== MATERIAL FOR THIS EXERCISE

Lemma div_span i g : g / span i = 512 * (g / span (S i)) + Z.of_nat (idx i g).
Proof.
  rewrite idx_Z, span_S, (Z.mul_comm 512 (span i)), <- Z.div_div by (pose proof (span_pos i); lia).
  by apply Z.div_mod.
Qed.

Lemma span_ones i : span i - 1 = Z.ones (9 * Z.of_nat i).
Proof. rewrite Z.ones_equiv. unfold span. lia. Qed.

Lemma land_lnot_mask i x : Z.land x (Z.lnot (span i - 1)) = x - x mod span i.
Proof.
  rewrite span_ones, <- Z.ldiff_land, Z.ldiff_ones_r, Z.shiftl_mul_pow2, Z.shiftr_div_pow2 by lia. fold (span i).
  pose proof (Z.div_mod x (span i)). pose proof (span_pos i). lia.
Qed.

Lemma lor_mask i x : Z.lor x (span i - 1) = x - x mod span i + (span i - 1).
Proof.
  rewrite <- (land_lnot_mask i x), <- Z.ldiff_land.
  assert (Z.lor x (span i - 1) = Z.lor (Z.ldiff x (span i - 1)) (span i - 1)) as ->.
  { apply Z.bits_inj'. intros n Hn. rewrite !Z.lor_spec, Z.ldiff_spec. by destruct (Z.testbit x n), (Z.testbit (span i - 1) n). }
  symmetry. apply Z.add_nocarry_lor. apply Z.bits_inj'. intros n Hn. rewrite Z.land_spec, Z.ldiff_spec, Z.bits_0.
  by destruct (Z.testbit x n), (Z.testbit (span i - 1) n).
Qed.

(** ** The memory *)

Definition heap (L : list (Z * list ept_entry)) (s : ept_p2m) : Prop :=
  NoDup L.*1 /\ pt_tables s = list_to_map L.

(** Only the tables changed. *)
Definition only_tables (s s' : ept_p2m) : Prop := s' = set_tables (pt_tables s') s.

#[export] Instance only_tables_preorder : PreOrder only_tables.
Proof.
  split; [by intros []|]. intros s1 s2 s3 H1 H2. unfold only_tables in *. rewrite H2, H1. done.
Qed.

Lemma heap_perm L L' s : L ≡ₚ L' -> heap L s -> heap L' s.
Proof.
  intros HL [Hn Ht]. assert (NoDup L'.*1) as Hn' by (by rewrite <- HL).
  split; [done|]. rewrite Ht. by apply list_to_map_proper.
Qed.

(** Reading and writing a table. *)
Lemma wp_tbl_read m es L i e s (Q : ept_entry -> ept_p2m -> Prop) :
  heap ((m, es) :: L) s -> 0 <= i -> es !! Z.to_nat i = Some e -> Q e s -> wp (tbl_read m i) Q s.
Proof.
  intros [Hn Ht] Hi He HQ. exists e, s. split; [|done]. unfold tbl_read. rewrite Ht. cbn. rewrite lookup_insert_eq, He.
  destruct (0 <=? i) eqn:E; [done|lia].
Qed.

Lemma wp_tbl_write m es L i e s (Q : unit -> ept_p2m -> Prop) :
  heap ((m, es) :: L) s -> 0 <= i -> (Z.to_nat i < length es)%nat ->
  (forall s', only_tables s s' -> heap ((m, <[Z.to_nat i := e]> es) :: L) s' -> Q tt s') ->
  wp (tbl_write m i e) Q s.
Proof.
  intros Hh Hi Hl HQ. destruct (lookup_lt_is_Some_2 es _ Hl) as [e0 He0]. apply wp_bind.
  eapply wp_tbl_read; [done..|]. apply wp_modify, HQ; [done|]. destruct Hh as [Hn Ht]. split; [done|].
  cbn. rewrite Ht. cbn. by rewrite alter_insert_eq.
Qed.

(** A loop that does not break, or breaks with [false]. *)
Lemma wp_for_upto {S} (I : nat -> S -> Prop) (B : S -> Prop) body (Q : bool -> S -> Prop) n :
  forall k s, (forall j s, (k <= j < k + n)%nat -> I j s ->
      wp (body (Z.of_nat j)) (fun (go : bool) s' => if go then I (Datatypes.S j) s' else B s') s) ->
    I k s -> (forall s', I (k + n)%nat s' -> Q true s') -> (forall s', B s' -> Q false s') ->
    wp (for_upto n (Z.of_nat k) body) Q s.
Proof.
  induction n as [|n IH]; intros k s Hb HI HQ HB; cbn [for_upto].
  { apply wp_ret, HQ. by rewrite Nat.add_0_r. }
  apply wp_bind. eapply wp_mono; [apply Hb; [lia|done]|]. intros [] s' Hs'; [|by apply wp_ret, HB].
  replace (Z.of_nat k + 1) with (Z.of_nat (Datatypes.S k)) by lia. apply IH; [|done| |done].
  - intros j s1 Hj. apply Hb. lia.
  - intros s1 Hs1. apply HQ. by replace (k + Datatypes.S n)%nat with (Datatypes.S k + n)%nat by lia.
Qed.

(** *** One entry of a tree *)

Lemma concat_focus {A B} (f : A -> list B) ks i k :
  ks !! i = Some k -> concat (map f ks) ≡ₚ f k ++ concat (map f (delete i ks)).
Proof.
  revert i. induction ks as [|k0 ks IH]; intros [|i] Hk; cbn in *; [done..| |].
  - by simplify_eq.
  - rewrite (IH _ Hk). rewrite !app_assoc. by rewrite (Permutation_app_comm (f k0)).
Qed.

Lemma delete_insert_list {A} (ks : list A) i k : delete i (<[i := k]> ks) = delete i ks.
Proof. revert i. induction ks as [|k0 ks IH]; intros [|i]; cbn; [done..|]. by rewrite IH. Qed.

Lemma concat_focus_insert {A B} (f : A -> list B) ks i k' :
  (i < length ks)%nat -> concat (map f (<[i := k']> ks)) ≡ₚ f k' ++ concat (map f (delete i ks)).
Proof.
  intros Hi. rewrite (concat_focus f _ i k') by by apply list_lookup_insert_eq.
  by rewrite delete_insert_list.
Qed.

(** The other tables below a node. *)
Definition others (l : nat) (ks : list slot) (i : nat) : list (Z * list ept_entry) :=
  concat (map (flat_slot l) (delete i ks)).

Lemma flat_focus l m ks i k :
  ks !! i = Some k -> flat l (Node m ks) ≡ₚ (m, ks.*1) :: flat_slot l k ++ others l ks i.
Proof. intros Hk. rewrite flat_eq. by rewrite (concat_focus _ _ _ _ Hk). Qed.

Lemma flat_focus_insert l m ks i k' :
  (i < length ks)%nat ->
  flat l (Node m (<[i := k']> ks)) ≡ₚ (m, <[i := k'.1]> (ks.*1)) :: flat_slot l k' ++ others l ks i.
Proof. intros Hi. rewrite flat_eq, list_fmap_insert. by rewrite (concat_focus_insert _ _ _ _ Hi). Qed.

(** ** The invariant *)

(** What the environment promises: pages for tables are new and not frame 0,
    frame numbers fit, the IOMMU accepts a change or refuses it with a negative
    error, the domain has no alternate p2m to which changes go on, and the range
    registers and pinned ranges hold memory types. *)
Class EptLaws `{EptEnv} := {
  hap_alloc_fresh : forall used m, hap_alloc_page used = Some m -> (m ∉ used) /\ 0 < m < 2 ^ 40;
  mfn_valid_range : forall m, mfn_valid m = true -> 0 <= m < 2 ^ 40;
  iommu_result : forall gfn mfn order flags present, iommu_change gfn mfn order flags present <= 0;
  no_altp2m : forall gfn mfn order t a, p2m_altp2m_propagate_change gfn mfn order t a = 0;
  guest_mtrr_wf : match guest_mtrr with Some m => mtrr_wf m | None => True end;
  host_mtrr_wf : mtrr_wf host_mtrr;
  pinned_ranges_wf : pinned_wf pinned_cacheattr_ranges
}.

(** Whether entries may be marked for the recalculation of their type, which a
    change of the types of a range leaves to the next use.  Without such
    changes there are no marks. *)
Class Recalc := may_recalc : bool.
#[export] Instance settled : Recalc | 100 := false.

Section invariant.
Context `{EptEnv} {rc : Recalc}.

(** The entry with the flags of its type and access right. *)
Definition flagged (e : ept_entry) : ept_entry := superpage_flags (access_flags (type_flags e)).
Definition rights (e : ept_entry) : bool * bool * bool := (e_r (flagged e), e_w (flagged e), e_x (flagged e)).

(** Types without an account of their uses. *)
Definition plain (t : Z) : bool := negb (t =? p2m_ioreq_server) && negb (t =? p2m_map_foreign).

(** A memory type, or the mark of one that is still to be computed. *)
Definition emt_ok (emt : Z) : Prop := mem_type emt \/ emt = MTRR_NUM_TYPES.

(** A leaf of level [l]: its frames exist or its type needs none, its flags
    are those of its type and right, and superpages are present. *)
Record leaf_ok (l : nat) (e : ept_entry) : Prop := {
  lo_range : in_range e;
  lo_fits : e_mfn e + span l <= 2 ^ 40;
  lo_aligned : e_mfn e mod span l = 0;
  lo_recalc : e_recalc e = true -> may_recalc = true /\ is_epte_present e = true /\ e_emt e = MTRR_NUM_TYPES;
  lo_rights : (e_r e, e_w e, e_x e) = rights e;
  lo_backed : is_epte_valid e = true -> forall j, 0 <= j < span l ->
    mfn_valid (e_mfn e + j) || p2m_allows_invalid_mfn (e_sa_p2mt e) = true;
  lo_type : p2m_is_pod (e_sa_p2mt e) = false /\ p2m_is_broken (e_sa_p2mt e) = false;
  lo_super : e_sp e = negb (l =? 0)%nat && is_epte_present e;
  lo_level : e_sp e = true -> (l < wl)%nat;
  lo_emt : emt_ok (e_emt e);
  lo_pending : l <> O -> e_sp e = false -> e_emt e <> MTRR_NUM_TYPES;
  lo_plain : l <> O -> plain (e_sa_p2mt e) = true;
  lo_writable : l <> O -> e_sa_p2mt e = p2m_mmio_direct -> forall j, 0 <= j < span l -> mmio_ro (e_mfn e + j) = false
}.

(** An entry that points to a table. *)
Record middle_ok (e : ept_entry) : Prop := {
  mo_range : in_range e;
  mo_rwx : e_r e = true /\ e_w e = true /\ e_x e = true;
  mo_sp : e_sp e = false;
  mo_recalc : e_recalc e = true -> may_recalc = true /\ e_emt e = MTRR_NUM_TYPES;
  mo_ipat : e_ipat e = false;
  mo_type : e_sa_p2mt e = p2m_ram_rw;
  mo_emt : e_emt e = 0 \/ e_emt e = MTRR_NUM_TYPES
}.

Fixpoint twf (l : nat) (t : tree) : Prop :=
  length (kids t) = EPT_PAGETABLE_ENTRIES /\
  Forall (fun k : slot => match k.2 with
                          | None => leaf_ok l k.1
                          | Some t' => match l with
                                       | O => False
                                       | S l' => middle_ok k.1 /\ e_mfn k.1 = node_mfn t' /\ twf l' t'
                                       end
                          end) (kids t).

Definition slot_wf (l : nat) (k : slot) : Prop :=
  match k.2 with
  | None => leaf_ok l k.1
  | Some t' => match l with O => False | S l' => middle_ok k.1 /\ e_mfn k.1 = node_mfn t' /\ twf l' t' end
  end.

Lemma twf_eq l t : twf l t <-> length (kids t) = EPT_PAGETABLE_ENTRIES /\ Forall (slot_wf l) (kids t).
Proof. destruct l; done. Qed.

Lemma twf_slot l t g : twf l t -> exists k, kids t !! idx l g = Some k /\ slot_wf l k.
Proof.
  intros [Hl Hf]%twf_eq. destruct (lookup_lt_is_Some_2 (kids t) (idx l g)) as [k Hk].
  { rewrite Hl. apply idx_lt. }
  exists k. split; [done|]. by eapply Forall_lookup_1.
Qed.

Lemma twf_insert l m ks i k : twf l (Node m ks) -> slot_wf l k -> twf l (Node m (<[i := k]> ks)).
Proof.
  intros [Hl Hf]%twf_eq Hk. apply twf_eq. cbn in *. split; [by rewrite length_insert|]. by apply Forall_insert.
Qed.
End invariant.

====
== MATERIAL FOR THIS EXERCISE

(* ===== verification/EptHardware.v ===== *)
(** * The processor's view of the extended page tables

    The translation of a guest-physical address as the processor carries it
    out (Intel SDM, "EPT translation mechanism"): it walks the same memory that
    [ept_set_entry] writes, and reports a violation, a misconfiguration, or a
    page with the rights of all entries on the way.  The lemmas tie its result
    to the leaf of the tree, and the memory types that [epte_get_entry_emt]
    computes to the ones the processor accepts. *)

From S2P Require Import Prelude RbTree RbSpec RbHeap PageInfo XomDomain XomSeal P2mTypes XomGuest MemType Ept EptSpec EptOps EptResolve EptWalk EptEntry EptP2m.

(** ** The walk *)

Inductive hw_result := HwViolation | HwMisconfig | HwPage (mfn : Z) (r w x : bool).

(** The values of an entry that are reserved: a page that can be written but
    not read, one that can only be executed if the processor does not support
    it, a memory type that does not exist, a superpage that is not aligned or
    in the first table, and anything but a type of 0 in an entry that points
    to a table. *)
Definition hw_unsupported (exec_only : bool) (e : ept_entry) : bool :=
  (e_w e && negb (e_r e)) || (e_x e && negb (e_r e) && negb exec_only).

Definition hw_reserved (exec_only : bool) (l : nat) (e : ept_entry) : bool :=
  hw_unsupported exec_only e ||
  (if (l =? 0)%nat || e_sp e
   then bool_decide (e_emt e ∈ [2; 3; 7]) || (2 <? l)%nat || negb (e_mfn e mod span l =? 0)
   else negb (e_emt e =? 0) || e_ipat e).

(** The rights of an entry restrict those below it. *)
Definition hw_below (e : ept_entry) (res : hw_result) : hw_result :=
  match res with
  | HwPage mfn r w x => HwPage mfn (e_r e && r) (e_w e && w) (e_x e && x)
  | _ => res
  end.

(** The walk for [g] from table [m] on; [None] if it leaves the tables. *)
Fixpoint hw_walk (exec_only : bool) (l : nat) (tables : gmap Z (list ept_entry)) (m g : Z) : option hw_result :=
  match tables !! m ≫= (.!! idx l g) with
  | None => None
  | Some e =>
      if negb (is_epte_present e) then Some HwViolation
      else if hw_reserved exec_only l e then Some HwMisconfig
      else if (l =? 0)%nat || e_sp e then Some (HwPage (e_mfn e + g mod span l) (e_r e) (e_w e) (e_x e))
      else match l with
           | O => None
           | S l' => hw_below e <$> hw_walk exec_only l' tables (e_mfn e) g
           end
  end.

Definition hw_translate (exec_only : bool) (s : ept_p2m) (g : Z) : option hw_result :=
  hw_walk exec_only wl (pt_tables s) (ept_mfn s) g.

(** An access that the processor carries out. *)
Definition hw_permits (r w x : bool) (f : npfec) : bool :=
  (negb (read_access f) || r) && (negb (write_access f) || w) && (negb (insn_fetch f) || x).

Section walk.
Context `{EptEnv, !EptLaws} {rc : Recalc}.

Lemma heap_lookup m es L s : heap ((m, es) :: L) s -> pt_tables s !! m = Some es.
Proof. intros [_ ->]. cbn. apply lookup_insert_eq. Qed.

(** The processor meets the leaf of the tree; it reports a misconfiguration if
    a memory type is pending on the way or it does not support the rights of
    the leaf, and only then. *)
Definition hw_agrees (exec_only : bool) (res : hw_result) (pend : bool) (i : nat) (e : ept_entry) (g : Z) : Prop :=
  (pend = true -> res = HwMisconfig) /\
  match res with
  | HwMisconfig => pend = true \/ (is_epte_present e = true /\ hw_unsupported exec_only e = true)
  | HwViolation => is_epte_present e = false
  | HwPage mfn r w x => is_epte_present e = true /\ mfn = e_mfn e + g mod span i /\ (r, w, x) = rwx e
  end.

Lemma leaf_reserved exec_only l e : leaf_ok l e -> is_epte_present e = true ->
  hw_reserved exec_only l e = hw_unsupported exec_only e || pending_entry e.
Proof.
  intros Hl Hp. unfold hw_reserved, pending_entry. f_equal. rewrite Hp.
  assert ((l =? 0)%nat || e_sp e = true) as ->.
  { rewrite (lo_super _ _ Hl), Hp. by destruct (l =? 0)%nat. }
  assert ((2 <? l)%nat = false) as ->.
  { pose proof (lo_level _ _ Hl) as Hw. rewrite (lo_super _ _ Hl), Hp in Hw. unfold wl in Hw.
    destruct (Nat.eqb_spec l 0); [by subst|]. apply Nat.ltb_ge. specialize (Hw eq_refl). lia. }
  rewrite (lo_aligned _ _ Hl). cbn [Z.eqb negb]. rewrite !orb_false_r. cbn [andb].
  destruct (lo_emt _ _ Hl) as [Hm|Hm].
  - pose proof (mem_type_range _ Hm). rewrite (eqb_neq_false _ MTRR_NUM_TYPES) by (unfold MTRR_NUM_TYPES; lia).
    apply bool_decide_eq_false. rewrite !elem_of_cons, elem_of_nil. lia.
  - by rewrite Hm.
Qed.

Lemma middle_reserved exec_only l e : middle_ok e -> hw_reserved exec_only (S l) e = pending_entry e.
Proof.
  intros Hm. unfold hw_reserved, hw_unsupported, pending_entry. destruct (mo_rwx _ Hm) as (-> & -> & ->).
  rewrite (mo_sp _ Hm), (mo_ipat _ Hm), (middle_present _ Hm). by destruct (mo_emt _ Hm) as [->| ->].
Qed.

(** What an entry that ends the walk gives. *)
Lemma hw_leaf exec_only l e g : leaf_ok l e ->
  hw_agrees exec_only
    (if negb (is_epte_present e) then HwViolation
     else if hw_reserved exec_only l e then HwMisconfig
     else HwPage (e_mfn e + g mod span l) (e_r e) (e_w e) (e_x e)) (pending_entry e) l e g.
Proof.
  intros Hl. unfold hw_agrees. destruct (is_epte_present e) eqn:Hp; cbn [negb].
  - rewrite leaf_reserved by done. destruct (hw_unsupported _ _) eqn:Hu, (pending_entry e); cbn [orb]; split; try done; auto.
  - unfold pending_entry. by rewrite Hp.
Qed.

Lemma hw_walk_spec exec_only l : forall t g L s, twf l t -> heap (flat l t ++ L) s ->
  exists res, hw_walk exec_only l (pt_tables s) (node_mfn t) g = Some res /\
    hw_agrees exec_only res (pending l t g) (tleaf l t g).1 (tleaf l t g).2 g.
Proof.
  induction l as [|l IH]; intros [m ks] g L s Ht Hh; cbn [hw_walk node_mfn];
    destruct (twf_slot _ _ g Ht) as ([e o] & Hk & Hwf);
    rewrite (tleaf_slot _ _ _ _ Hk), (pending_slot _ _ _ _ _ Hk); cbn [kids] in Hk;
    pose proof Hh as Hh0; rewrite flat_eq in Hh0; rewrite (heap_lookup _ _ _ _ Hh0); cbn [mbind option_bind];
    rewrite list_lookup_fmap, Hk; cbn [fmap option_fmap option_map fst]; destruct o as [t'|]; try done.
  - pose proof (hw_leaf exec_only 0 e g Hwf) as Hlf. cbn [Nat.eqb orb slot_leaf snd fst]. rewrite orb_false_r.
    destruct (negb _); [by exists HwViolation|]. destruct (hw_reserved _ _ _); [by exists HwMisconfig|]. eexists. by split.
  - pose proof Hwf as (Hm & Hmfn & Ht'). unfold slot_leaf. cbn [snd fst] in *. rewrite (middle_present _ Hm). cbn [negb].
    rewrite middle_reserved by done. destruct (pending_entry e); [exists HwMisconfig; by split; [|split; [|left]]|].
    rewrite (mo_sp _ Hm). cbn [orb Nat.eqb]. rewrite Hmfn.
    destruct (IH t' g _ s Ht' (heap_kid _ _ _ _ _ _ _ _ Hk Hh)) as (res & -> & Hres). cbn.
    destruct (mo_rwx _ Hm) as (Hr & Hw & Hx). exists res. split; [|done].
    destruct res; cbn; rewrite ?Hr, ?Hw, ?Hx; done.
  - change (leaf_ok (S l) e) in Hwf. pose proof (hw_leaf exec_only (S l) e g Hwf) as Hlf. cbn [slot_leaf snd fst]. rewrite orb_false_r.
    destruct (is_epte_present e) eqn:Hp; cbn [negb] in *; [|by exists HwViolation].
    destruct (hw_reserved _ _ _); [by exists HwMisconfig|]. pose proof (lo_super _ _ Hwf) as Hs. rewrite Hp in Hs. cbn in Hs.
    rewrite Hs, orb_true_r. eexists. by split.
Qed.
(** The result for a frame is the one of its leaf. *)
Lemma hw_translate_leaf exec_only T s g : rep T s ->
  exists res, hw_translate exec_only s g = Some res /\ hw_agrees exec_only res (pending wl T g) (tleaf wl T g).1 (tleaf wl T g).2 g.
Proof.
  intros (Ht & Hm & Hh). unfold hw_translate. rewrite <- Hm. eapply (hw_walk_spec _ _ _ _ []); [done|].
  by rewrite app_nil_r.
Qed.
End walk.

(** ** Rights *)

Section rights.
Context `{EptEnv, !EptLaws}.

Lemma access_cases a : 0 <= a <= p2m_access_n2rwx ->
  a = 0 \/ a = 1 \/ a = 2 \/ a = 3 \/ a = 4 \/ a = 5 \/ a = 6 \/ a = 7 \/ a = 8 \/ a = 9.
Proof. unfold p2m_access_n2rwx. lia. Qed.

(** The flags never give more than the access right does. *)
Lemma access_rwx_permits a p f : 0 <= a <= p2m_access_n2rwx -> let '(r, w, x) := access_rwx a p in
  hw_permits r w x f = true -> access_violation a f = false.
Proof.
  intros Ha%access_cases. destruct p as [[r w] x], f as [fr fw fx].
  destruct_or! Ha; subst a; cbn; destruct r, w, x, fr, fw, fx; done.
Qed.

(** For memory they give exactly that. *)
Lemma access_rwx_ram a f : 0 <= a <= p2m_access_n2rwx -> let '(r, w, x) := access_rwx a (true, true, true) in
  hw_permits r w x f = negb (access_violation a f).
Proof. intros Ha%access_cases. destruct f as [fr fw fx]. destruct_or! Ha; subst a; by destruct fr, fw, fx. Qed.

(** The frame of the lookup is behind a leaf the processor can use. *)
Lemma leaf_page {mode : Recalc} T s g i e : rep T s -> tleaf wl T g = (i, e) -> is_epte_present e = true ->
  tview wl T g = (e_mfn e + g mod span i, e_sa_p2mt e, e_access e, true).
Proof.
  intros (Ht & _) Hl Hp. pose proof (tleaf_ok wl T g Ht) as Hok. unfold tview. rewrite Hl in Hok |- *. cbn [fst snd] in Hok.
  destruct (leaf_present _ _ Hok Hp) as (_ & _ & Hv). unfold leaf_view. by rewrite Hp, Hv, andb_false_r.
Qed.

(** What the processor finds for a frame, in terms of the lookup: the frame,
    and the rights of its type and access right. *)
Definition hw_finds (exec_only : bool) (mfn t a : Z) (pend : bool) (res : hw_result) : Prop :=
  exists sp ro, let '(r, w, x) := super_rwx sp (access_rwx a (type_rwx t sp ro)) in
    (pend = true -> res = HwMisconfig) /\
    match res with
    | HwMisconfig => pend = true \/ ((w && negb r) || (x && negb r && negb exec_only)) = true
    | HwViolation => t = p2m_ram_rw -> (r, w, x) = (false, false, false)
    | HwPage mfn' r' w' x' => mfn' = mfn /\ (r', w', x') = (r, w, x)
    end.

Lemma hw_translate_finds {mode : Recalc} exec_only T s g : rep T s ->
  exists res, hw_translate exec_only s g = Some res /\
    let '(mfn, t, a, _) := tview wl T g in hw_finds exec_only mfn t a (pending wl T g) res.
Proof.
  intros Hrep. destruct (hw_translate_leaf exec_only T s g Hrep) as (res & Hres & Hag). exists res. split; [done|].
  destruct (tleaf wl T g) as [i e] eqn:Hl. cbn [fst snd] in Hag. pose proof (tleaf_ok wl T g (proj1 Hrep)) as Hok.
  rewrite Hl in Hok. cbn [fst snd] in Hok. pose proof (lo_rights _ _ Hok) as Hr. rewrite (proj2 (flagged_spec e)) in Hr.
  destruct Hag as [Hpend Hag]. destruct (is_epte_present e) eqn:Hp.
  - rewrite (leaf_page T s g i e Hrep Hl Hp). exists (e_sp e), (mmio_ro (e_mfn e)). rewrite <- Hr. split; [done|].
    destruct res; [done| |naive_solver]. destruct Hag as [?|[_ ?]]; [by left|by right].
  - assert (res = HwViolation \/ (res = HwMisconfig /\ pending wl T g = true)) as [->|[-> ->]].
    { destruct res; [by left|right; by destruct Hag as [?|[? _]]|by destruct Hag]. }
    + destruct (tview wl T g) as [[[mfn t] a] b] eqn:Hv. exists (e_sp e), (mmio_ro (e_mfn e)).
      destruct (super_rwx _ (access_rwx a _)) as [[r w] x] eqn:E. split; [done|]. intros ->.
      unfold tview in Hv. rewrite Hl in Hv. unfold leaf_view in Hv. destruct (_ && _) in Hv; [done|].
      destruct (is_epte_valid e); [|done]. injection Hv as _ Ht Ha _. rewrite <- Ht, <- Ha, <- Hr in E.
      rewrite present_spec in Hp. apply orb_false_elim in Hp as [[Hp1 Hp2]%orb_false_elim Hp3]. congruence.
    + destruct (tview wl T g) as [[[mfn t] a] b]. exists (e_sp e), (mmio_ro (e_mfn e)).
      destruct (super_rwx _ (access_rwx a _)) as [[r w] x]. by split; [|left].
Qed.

====

• **WHAT TO WORK ON**
Your answer should consist only of the lines above between the line holding "Lemma div_span i" and the line holding "Lemma span_ones i", inclusive, each transcribed exactly.

• **RESPONSE FOR THIS EXERCISE**
Lemma div_span i g : g / span i = 512 * (g / span (S i)) + Z.of_nat (idx i g).
Proof.
  rewrite idx_Z, span_S, (Z.mul_comm 512 (span i)), <- Z.div_div by (pose proof (span_pos i); lia).
  by apply Z.div_mod.
Qed.

Lemma span_ones i : span i - 1 = Z.ones (9 * Z.of_nat i).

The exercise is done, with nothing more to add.